╭──

Lemma progress_ensure_loop n : stable progress (ensure_loop n).
Proof.
  induction n as [|n IH]; intros w; [reflexivity|].
  rewrite ensure_loop_unfold.
  destruct (scriptIfaces w) as [|iface rest] eqn:Hl; [reflexivity|].
  destruct (maxActiveScripts <=? length (iface :: rest))%nat; [|reflexivity].
  transitivity (with_scriptIfaces rest w).
  - apply still_progress. repeat split; try done.
    simpl. rewrite Hl. by apply sublist_cons.
  - generalize (with_scriptIfaces rest w). unfold ensure_body.
    change (stable progress
      (unwinding (ScriptIface_cancel iface None) (ScriptIface_dtor iface) ;;
       modify (ScriptIface_dtor iface) ;; ensure_loop n)). progress_tac.
Qed.

Lemma progress_ensureMaxActiveScripts : stable progress ensureMaxActiveScripts.
Proof. intros w. apply progress_ensure_loop. Qed.

Lemma storage_only_ledger w w' : storage_only w w' -> ledger w' = ledger w.
Proof. intros (_ & _ & _ & _ & Ht). unfold ledger. by rewrite Ht. Qed.

Lemma addToActive_ledger EVP script timeout dumpNeeded env w :
  ledger (addToActive EVP script timeout dumpNeeded env w).2 = ledger w.
Proof.
  unfold addToActive.
  destruct (makeScriptId EVP (now_time_t env) script) as [id|]; simpl; [|done].
  munfold. unfold ScriptIface_ctor. munfold.
  destruct (add_interface_ok env); simpl; [|done].
  unfold runScript. munfold. simpl.
  set (w0 := emit (ObsPublish id) w).
  assert (Hl0 : ledger w0 = ledger w) by (subst w0; by ledger_simpl).
  pose proof (run_script_unspawned id script dumpNeeded (Some bound_removeFromActive)
                (start_fs env) w0) as Hun.
  destruct (run_script id script dumpNeeded (Some bound_removeFromActive) (start_fs env) w0)
    as [[b|e] w1] eqn:Hrun; simpl.
  - destruct b; simpl.
    + assert (Htrue : (run_script id script dumpNeeded (Some bound_removeFromActive)
                                  (start_fs env) w0).1 = Ret true) by (by rewrite Hrun).
      destruct (run_script_world _ _ _ _ _ _ Htrue) as (d & f & Hw1 & _).
      rewrite Hrun in Hw1. simpl in Hw1. subst w1.
      unfold startTimeout. munfold. simpl.
      case_decide as Hto; simpl; by ledger_simpl.
    + ledger_simpl. rewrite <- Hl0. apply storage_only_ledger, Hun. done.
  - ledger_simpl. rewrite <- Hl0. apply storage_only_ledger, Hun. done.
Qed.

(** ** The invariant of the event loop *)

Lemma Forall_sublist_of {A : Type} (P : A -> Prop) (l1 l2 : list A) :
  l1 `sublist_of` l2 -> Forall P l2 -> Forall P l1.
Proof.
  induction 1 as [|x l1 l2 _ IH|x l1 l2 _ IH]; intros HP; [done| |].
  - apply Forall_cons in HP as [? ?]. constructor; auto.
  - apply Forall_cons in HP as [? ?]. auto.
Qed.

Lemma invariant_progress w w' : progress w w' -> invariant w -> invariant w'.
Proof.
  intros Hp (Hb & Ht & Hs). destruct (Hp Hs) as [Hs' Hsub].
  split; [|split; [|done]].
  - unfold bounded in *. apply sublist_length in Hsub. lia.
  - unfold timers_ok in *. by eapply Forall_sublist_of.
Qed.

Lemma invariant_initial : invariant initial.
Proof.
  split; [unfold bounded; simpl; lia|]. split; [constructor|].
  split; [intros id e; simpl; by rewrite lookup_empty|intros pid fr [=]].
Qed.

Lemma invariant_addToActive EVP script timeout dumpNeeded env w :
  (length (scriptIfaces w) < maxActiveScripts)%nat ->
  invariant w ->
  invariant (addToActive EVP script timeout dumpNeeded env w).2.
Proof.
  intros Hlt (Hb & Ht & Hs).
  pose proof (addToActive_ledger EVP script timeout dumpNeeded env w) as Hl.
  destruct (addToActive_inv EVP script timeout dumpNeeded env w)
    as [Hc [(Hi & Hf & _)|(iface & fr & Hi & Hf & Hto & _ & _ & Hat & _ & Hcb & _)]].
  - split; [|split].
    + unfold bounded. by rewrite Hi.
    + unfold timers_ok. by rewrite Hi.
    + eapply job_step_tidy; [exact Hs|]. by apply js_quiet.
  - split; [|split].
    + unfold bounded. rewrite Hi, length_app. simpl. lia.
    + unfold timers_ok. rewrite Hi. apply Forall_app. split; [done|]. by constructor.
    + eapply job_step_tidy; [exact Hs|]. by eapply js_spawn.
Qed.

Lemma invariant_start EVP script timeout dumpNeeded env w :
  invariant w -> invariant (exec (start EVP script timeout dumpNeeded env) w).
Proof.
  intros Hinv. unfold exec, start. munfold.
  pose proof (invariant_progress _ _ (progress_ensureMaxActiveScripts w) Hinv) as Hinv1.
  pose proof (ensureMaxActiveScripts_exit w) as Hexit.
  destruct (ensureMaxActiveScripts w) as [[[]|e] w1]; simpl in *; [|done].
  apply invariant_addToActive; auto.
Qed.

Lemma invariant_timer_expired k w :
  invariant w -> invariant (exec (timer_expired k) w).
Proof.
  intros Hinv. unfold exec, timer_expired.
  destruct (scriptIfaces w !! k) as [iface|] eqn:Hk; [|done].
  destruct (timer iface) as [d|]; [|done].
  set (fired := mkScriptIface (data iface) None).
  set (w1 := with_scriptIfaces (<[k := fired]> (scriptIfaces w)) w).
  assert (Hinv1 : invariant w1).
  { destruct Hinv as (Hb & Ht & Hs). split; [|split].
    - unfold bounded. simpl. by rewrite length_insert.
    - unfold timers_ok. simpl. apply Forall_insert; [done|]. by left.
    - eapply job_step_tidy; [exact Hs|]. by apply js_quiet. }
  eapply invariant_progress; [|exact Hinv1].
  assert (Hst : stable progress (ScriptIface_cancel fired (Some k) ≫= fun _ => mret tt))
    by progress_tac.
  apply (Hst w1).
Qed.

Lemma invariant_step EVP e w : invariant w -> invariant (step EVP e w).
Proof.
  intros Hinv. destruct e as [script timeout dumpNeeded env|id|k|k|pid r|dumpId changed env];
    simpl.
  - by apply invariant_start.
  - eapply invariant_progress; [apply progress_cancel|done].
  - eapply invariant_progress; [apply progress_script_cancel|done].
  - by apply invariant_timer_expired.
  - eapply invariant_progress; [apply progress_execute|done].
  - eapply invariant_progress; [apply progress_deliver|done].
Qed.

Lemma run_snoc EVP events e w :
  run EVP (events ++ [e]) w = step EVP e (run EVP events w).
Proof. unfold run. by rewrite fold_left_app. Qed.

Lemma invariant_run EVP events : invariant (run EVP events initial).
Proof.
  induction events as [|e events IH] using rev_ind; [apply invariant_initial|].
  rewrite run_snoc. by apply invariant_step.
Qed.

(** ** [cancel_script] in full *)

Lemma removeFromActive_find ec id w :
  removeFromActive ec id w
  = match list_find (fun iface => data_id (data iface) = id) (scriptIfaces w) with
    | Some (k, _) =>
        (Ret true, emit (ObsUnpublish id) (with_scriptIfaces (delete k (scriptIfaces w)) w))
    | None => (Ret false, w)
    end.
Proof.
  with_strategy transparent [removeFromActive] unfold removeFromActive.
  destruct (list_find _ (scriptIfaces w)) as [[k iface]|] eqn:Hfind; [|done].
  apply list_find_Some in Hfind as (_ & <- & _). done.
Qed.

Lemma call_bound ec id w :
  call (Some bound_removeFromActive) ec id w
  = (Ret tt, (removeFromActive ec id (emit (ObsCallback ec id) w)).2).
Proof.
  with_strategy transparent [call] unfold call. munfold.
  rewrite removeFromActive_find. simpl.
  by destruct (list_find _ (scriptIfaces w)) as [[k iface]|].
Qed.

Lemma emits_nil w : emits [] w = w.
Proof. destruct w. unfold emits. simpl. by rewrite app_nil_r. Qed.

Lemma emits_cons o evs w : emits (o :: evs) w = emits evs (emit o w).
Proof. unfold emits, emit. simpl. by rewrite <- app_assoc. Qed.

(** A job that is not in the job table: nothing is done. *)
Lemma cancel_script_absent id owner w :
  script_cache w !! id = None -> cancel_script id owner w = (Ret false, w).
Proof. intros Hlook. unfold cancel_script. munfold. by rewrite Hlook. Qed.

(** A job that is in the job table.  The callback unregisters the first
    [ScriptIface] with the id; when that is the object whose [data.id] the
    parameter refers to, the entry is not erased: the string is gone. *)
Lemma cancel_script_spec id owner entry w :
  tidy w ->
  script_cache w !! id = Some entry ->
  cancel_script id owner w
  = match list_find (fun iface => data_id (data iface) = id) (scriptIfaces w) with
    | None =>
        (Ret true,
         emits [ObsTerminate (child entry); ObsCallback ec_default id; ObsErase id]
               (with_script_cache (delete id (script_cache w)) w))
    | Some (j, _) =>
        if decide (owner = Some j) then
          (Throw dangling_reference,
           emits [ObsTerminate (child entry); ObsCallback ec_default id; ObsUnpublish id]
                 (with_scriptIfaces (delete j (scriptIfaces w)) w))
        else
          (Ret true,
           emits [ObsTerminate (child entry); ObsCallback ec_default id;
                  ObsUnpublish id; ObsErase id]
                 (with_script_cache (delete id (script_cache w))
                    (with_scriptIfaces (delete j (scriptIfaces w)) w)))
    end.
Proof.
  intros [Hcache _] Hlook. unfold cancel_script, destroyed_by. munfold.
  rewrite Hlook. simpl. rewrite (Hcache _ _ Hlook), call_bound, removeFromActive_find.
  simpl.
  assert (Hrm : forall w1, script_cache w1 = script_cache w ->
            remove id w1
            = (Ret tt, emit (ObsErase id) (with_script_cache (delete id (script_cache w)) w1))).
  { intros w1 Hc. pose proof (remove_spec id w1) as Hrm. by rewrite Hc, Hlook in Hrm. }
  destruct (list_find _ (scriptIfaces w)) as [[j i]|]; destruct owner as [k|];
    try change (fst <$> Some (j, i)) with (Some j);
    try change (fst <$> @None (nat * ScriptIface)) with (@None nat);
    repeat case_decide; try congruence;
    simpl; rewrite ?Hrm by done; simpl; by rewrite !emits_cons, emits_nil.
Qed.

╰──

WHAT THE TASK REQUIRES:
Check every line of the data above for the string "ObsTerminate", and copy those that have it.

RESPONSE TO THE EXERCISE:
         emits [ObsTerminate (child entry); ObsCallback ec_default id; ObsErase id]
           emits [ObsTerminate (child entry); ObsCallback ec_default id; ObsUnpublish id]
           emits [ObsTerminate (child entry); ObsCallback ec_default id;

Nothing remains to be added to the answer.